RATIONALE: Morphine withdrawal is associated with a hyperactivity of locus
coeruleus (LC) neurons by an elevated glutamate neurotransmission in this
nucleus. We postulate that reductions in the amount of glutamate in the LC by
enhancing its reuptake or inhibiting its release could attenuate the behavioral
and cellular consequences of morphine withdrawal.
OBJECTIVES: We investigated the effect of chronic treatment with ceftriaxone
(CFT), an excitatory amino acid transporter (EAAT2) enhancer, and acute
administration of topiramate (TPM), a glutamate release inhibitor, on morphine
withdrawal syndrome and withdrawal-induced glutamate receptor (GluR)
desensitization in LC neurons from morphine-dependent rats.
METHODS: Morphine withdrawal behavior was measured after naltrexone
administration in rats implanted with a morphine (200 mg kg(-1)) emulsion for 3
days. GluR desensitization in the LC was assessed by performing
concentration-effect curves for glutamate by extracellular electrophysiological
recordings in vitro.
RESULTS: Treatments with CFT or TPM reduced, in a dose-related manner, the total
behavioral score of naltrexone-precipitated morphine withdrawal. CFT and TPM, at
doses that were effective in behavioral tests, also reduced the induction of GluR
desensitization normally occurring in LC neurons from morphine-dependent rats.

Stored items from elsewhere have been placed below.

(** ** The sign of the potential *)

Lemma stimulusUpdater_cells (m : number) (c : Component) :
  let n := stimulusUpdater m c in
  (membranePotential n = of_Z 0 \/
   membranePotential n = num_add (membranePotential c) m) /\
  (threshold n = threshold c \/
   threshold n = num_add (threshold c) (dec 1 10)) /\
  isRunning n = isRunning c /\
  decayRate n = decayRate c /\
  thresholdDecayRate n = thresholdDecayRate c /\
  minThreshold n = minThreshold c /\
  spikeMagnitude n = spikeMagnitude c /\
  customSpikeInput n = customSpikeInput c.
Proof.
  cbv zeta. unfold stimulusUpdater.
  destruct (num_geb _ _); cbn; auto 10.
Qed.

Lemma potential_safe_render (prev next : Component) :
  potential_safe next -> potential_safe (render prev next).
Proof.
  intros [H1 H2 H3 H4]. constructor; autorewrite with render; assumption.
Qed.

Lemma potential_safe_stimulus (m : number) (c : Component) :
  finite_nonneg m = true -> potential_safe c ->
  potential_safe (stimulusUpdater m c).
Proof.
  intros Hm [H1 H2 H3 H4].
  destruct (stimulusUpdater_cells m c)
    as (P & _ & _ & D & _ & _ & M & C).
  constructor; rewrite ?D, ?M, ?C; try assumption.
  destruct P as [-> | ->];
    [apply finite_nonneg_zero | apply finite_nonneg_add; assumption].
Qed.

Lemma potential_safe_handle (c : Component) (e : Event) :
  nonneg_stimuli e = true -> potential_safe c ->
  potential_safe (handle c e).
Proof.
  intros He Hc. destruct e; cbn [handle nonneg_stimuli finite_config] in *.
  - unfold simulationLoop. destruct (isRunning c); cbn [negb]; [|exact Hc].
    destruct Hc as [H1 H2 H3 H4].
    destruct (tick_cells c)
      as (_ & _ & _ & P & _ & _ & _ & _ & D & _ & _ & M & C).
    constructor; rewrite ?D, ?M, ?C; try assumption.
    rewrite P.
    apply finite_nonneg_inv in H1. destruct H1 as (p & -> & _).
    apply isFinite_inv in H3. destruct H3 as (d & ->).
    apply finite_nonneg_decay.
  - unfold sendSpike. destruct (isRefractory c); [exact Hc|].
    apply potential_safe_stimulus; [apply Hc | exact Hc].
  - destruct Hc; constructor; assumption.
  - destruct Hc as [H1 H2 H3 H4]. constructor; cbn; auto.
  - unfold handleCustomSpikeInput.
    destruct (isNaN (parseFloat (customSpikeInput c))) eqn:N;
      cbn [negb]; [exact Hc|].
    assert (finite_nonneg (parseFloat (customSpikeInput c)) = true) as Hm.
    { destruct Hc as [_ _ _ H4]. rewrite N in H4. exact H4. }
    destruct (potential_safe_stimulus _ c Hm Hc) as [K1 K2 K3 _].
    constructor; cbn; auto.
  - destruct Hc as [H1 H2 H3 H4]. constructor; cbn; auto.
  - destruct Hc as [H1 H2 H3 H4]. constructor; cbn; auto.
  - destruct Hc as [H1 H2 H3 H4]. constructor; cbn; auto.
  - destruct Hc as [H1 H2 H3 H4]. constructor; cbn; auto.
  - destruct Hc as [H1 H2 H3 H4]. constructor; cbn; auto.
Qed.

Lemma potential_safe_initial : potential_safe initial.
Proof. constructor; reflexivity. Qed.

Lemma potential_safe_run (events : list Event) (c : Component) :
  forallb nonneg_stimuli events = true -> potential_safe c ->
  potential_safe (run c events).
Proof.
  revert c. induction events as [|e rest IH]; intros c; cbn; auto.
  rewrite andb_true_iff. intros [He Hr] Hc.
  apply IH; [exact Hr|].
  unfold step. apply potential_safe_render, potential_safe_handle; assumption.
Qed.

(** C3, as the code has it: in a session whose stimulus magnitudes (slider
    value and parsed custom text) are finite and not negative and whose
    configuration values are finite, the potential is a finite number that
    is not negative after every call, that is, after every prefix of the
    events. *)
Theorem potential_nonneg_for_nonneg_stimuli (events : list Event) (n : nat) :
  forallb nonneg_stimuli events = true ->
  let c := run initial (firstn n events) in
  isFinite (membranePotential c) = true /\
  num_geb (membranePotential c) (of_Z 0) = true.
Proof.
  intros H. cbv zeta.
  destruct (potential_safe_run (firstn n events) initial
              (forallb_firstn _ n _ H) potential_safe_initial) as [P _ _ _].
  unfold finite_nonneg in P. apply andb_true_iff in P. exact P.
Qed.

Lemma potential_nonneg_for_nonneg_stimuli_witness :
  let events :=
    [ClickSendSpike; Frame; ChangeCustomSpikeInput "0.7";
     ClickSendCustomSpike; Frame] in
  forallb nonneg_stimuli events = true /\
  num_geb (membranePotential (run initial (firstn 4 events))) (of_Z 0) = true.
Proof.
  cbv zeta.
  assert (forallb nonneg_stimuli
            [ClickSendSpike; Frame; ChangeCustomSpikeInput "0.7";
             ClickSendCustomSpike; Frame] = true) as H
    by (vm_compute; reflexivity).
  split; [exact H|].
  apply (potential_nonneg_for_nonneg_stimuli _ 4 H).
Defined.

(** C3 as stated fails: the custom text [-1] is a finite magnitude, and
    the stimulus leaves the potential at -1. *)
Lemma negative_stimulus_makes_potential_negative :
  isFinite (parseFloat "-1") = true /\
  membranePotential (stimulateCustom "-1" initial) = of_Z (-1) /\
  num_geb (membranePotential (stimulateCustom "-1" initial)) (of_Z 0) = false.
Proof.
  repeat split; reflexivity.
Qed.

(** ** The threshold floor *)

Lemma threshold_finite_render (prev next : Component) :
  threshold_finite next -> threshold_finite (render prev next).
Proof.
  intros [H1 H2 H3]. constructor; autorewrite with render; assumption.
Qed.

Lemma floor_ok_render (prev next : Component) :
  floor_ok (render prev next) = floor_ok next.
Proof. unfold floor_ok. autorewrite with render. reflexivity. Qed.

Lemma isFinite_relaxed (m t r : Qc) :
  isFinite (Math_max (Finite m) (num_sub (Finite t) (Finite r))) = true.
Proof.
  cbn [num_sub num_neg num_add]. rewrite Math_max_Finite. reflexivity.
Qed.

Lemma floor_relaxed (m t r : Qc) :
  num_geb (Math_max (Finite m) (num_sub (Finite t) (Finite r))) (Finite m)
  = true.
Proof.
  unfold num_geb. cbn [num_sub num_neg num_add]. apply Math_max_lower.
Qed.

Lemma threshold_finite_handle (c : Component) (e : Event) :
  finite_config e = true -> threshold_finite c ->
  threshold_finite (handle c e).
Proof.
  intros He [H1 H2 H3].
  destruct (isFinite_inv _ H1) as (t & Et).
  destruct (isFinite_inv _ H2) as (m & Em).
  destruct (isFinite_inv _ H3) as (r & Er).
  destruct e; cbn [handle finite_config] in *;
    try (constructor; cbn; assumption).
  - unfold simulationLoop. destruct (isRunning c); cbn [negb];
      [|constructor; assumption].
    destruct (tick_cells c)
      as (_ & _ & Th & _ & _ & _ & _ & _ & _ & D & M & _).
    constructor; rewrite ?D, ?M; try assumption.
    rewrite Th. destruct (computeIsRefractory _); [assumption|].
    rewrite Et, Em, Er. apply isFinite_relaxed.
  - unfold sendSpike. destruct (isRefractory c); [constructor; assumption|].
    destruct (stimulusUpdater_cells (spikeMagnitude c) c)
      as (_ & Th & _ & _ & D & M & _).
    constructor; rewrite ?D, ?M; try assumption.
    destruct Th as [-> | ->]; [assumption|]. rewrite Et. reflexivity.
  - unfold handleCustomSpikeInput.
    destruct (isNaN _); cbn [negb]; [constructor; assumption|].
    destruct (stimulusUpdater_cells (parseFloat (customSpikeInput c)) c)
      as (_ & Th & _ & _ & D & M & _).
    constructor; cbn; rewrite ?D, ?M; try assumption.
    destruct Th as [-> | ->]; [assumption|]. rewrite Et. reflexivity.
Qed.

Lemma keeps_floor_finite (c : Component) (e : Event) :
  keeps_floor c e = true -> finite_config e = true.
Proof.
  destruct e; cbn; auto; try discriminate.
  rewrite andb_true_iff. tauto.
Qed.

Lemma floor_ok_handle (c : Component) (e : Event) :
  keeps_floor c e = true -> threshold_finite c -> floor_ok c = true ->
  floor_ok (handle c e) = true.
Proof.
  intros He [H1 H2 H3] Hf. unfold floor_ok, num_geb in *.
  destruct (isFinite_inv _ H1) as (t & Et).
  destruct (isFinite_inv _ H2) as (m & Em).
  destruct (isFinite_inv _ H3) as (r & Er).
  destruct e; cbn [handle keeps_floor finite_config] in *;
    try discriminate; try exact Hf.
  - unfold simulationLoop. destruct (isRunning c); cbn [negb]; [|exact Hf].
    destruct (tick_cells c)
      as (_ & _ & Th & _ & _ & _ & _ & _ & _ & _ & M & _).
    rewrite M, Th. destruct (computeIsRefractory _); [exact Hf|].
    rewrite Et, Em, Er. apply floor_relaxed.
  - unfold sendSpike. destruct (isRefractory c); [exact Hf|].
    destruct (stimulusUpdater_cells (spikeMagnitude c) c)
      as (_ & Th & _ & _ & _ & M & _).
    rewrite M. destruct Th as [-> | ->]; [exact Hf|].
    rewrite Et, Em in *. apply num_leb_add_tenth, Hf.
  - unfold handleCustomSpikeInput.
    destruct (isNaN _); cbn [negb]; [exact Hf|].
    destruct (stimulusUpdater_cells (parseFloat (customSpikeInput c)) c)
      as (_ & Th & _ & _ & _ & M & _).
    cbn. rewrite M. destruct Th as [-> | ->]; [exact Hf|].
    rewrite Et, Em in *. apply num_leb_add_tenth, Hf.
  - cbn. apply andb_true_iff in He. destruct He as [Fv Lv].
    destruct (isFinite_inv _ Fv) as (v' & ->).
    rewrite Et, Em in *. apply (num_leb_trans v' m t); assumption.
Qed.

Lemma threshold_finite_initial : threshold_finite initial.
Proof. constructor; reflexivity. Qed.

Lemma threshold_finite_run (events : list Event) (c : Component) :
  forallb finite_config events = true -> threshold_finite c ->
  threshold_finite (run c events).
Proof.
  revert c. induction events as [|e rest IH]; intros c; cbn; auto.
  rewrite andb_true_iff. intros [He Hr] Hc.
  apply IH; [exact Hr|].
  unfold step. apply threshold_finite_render, threshold_finite_handle;
    assumption.
Qed.

Lemma floor_ok_run (events : list Event) (c : Component) :
  along keeps_floor c events = true ->
  threshold_finite c -> floor_ok c = true ->
  floor_ok (run c events) = true.
Proof.
  revert c. induction events as [|e rest IH]; intros c; cbn; auto.
  rewrite andb_true_iff. intros [He Hr] Hc Hf.
  apply IH; [exact Hr| |].
  - unfold step. apply threshold_finite_render, threshold_finite_handle;
      [eapply keeps_floor_finite; eassumption | assumption].
  - unfold step. rewrite floor_ok_render.
    apply floor_ok_handle; assumption.
Qed.

(** C5, as the code has it.  In a run from [initial] with finite slider
    values in which [minThreshold] is only lowered or left alone and there
    is no reset, [threshold >= minThreshold] holds after every call.  After
    any run with finite slider values, also one that raised
    [minThreshold], a tick that is not refractory leaves
    [threshold >= minThreshold]: it sets the threshold to
    [max(minThreshold, threshold - thresholdDecayRate)] with the current
    floor. *)
Theorem threshold_floor_kept_and_restored (events : list Event) (n : nat) :
  (along keeps_floor initial events = true ->
   floor_ok (run initial (firstn n events)) = true) /\
  (forallb finite_config events = true ->
   let c := run initial events in
   isRunning c = true -> refractory (step c Frame) = false ->
   threshold (step c Frame) =
     Math_max (minThreshold c)
       (num_sub (threshold c) (thresholdDecayRate c)) /\
   floor_ok (step c Frame) = true).
Proof.
  split.
  - intros H. apply floor_ok_run;
      [apply along_firstn, H | apply threshold_finite_initial | reflexivity].
  - intros H. cbv zeta. intros R F.
    destruct (threshold_finite_run events initial H threshold_finite_initial)
      as [H1 H2 H3].
    destruct (frame_threshold _ R) as (_ & _ & _ & M & _ & Th).
    cbv zeta in Th. rewrite F in Th. split; [exact Th|].
    unfold floor_ok. rewrite M, Th.
    destruct (isFinite_inv _ H1) as (t & ->).
    destruct (isFinite_inv _ H2) as (m & ->).
    destruct (isFinite_inv _ H3) as (r & ->).
    apply floor_relaxed.
Qed.

Lemma threshold_floor_kept_and_restored_witness :
  let lowering :=
    [ClickSendSpike; ClickSendSpike; ChangeMinThreshold (dec 1 2); Frame] in
  let raising := [ChangeMinThreshold (dec 2 1); ClickSendSpike] in
  (along keeps_floor initial lowering = true /\
   floor_ok (run initial (firstn 4 lowering)) = true) /\
  (forallb finite_config raising = true /\
   floor_ok (run initial raising) = false /\
   floor_ok (step (run initial raising) Frame) = true).
Proof.
  cbv zeta. split.
  - assert (along keeps_floor initial
              [ClickSendSpike; ClickSendSpike;
               ChangeMinThreshold (dec 1 2); Frame] = true) as H
      by (vm_compute; reflexivity).
    split; [exact H|].
    apply (proj1 (threshold_floor_kept_and_restored _ 4) H).
  - assert (forallb finite_config
              [ChangeMinThreshold (dec 2 1); ClickSendSpike] = true) as H
      by (vm_compute; reflexivity).
    assert (isRunning
              (run initial [ChangeMinThreshold (dec 2 1); ClickSendSpike])
            = true) as R by (vm_compute; reflexivity).
    assert (refractory
              (step (run initial
                       [ChangeMinThreshold (dec 2 1); ClickSendSpike]) Frame)
            = false) as F by (vm_compute; reflexivity).
    split; [exact H|]. split; [vm_compute; reflexivity|].
    apply (proj2 (threshold_floor_kept_and_restored _ 0) H R F).
Defined.

(** C5 as stated fails: after the floor is raised to 2.0 a stimulus call
    returns with the threshold still at 1.0. *)
Lemma raised_floor_exceeds_threshold :
  let c := run initial [ChangeMinThreshold (dec 2 1); ClickSendSpike] in
  threshold c = dec 1 1 /\ minThreshold c = dec 2 1 /\
  num_geb (threshold c) (minThreshold c) = false.
Proof.
  cbv zeta. repeat split; vm_compute; try reflexivity;
    apply Finite_ext; reflexivity.
Qed.

(** ** The history buffers *)

Lemma slice_last_snoc {A : Type} (n : nat) (l : list A) (x : A) :
  (1 <= n)%nat ->
  slice_last n (slice_last n l ++ [x]) = slice_last n (l ++ [x]).
Proof.
  intros Hn. unfold slice_last.
  rewrite !length_app, length_skipn. cbn [List.length].
  destruct (Nat.le_gt_cases (List.length l) n) as [L|L].
  - replace (List.length l - n)%nat with 0%nat by lia.
    rewrite Nat.sub_0_r. reflexivity.
  - replace (List.length l - (List.length l - n) + 1 - n)%nat
      with 1%nat by lia.
    replace (List.length l + 1 - n)%nat
      with (1 + (List.length l - n))%nat by lia.
    rewrite <- skipn_skipn.
    rewrite (skipn_app (List.length l - n) l [x]).
    replace (List.length l - n - List.length l)%nat with 0%nat by lia.
    reflexivity.
Qed.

Acute treatment with the specific EAAT2 inhibitor dihydrokainic acid (DHK)
prevented the effect of CFT on withdrawal syndrome and GluR desensitization.
Perfusion with TPM inhibited KCl-evoked but not glutamate-induced activation of
LC neurons in vitro.
CONCLUSIONS: Our results suggest that a reduction of synaptic concentrations of
glutamate by enhancing EAAT2-mediated uptake or inhibiting glutamate release
alleviates the behavioral response and the cellular changes in the LC during
opiate withdrawal.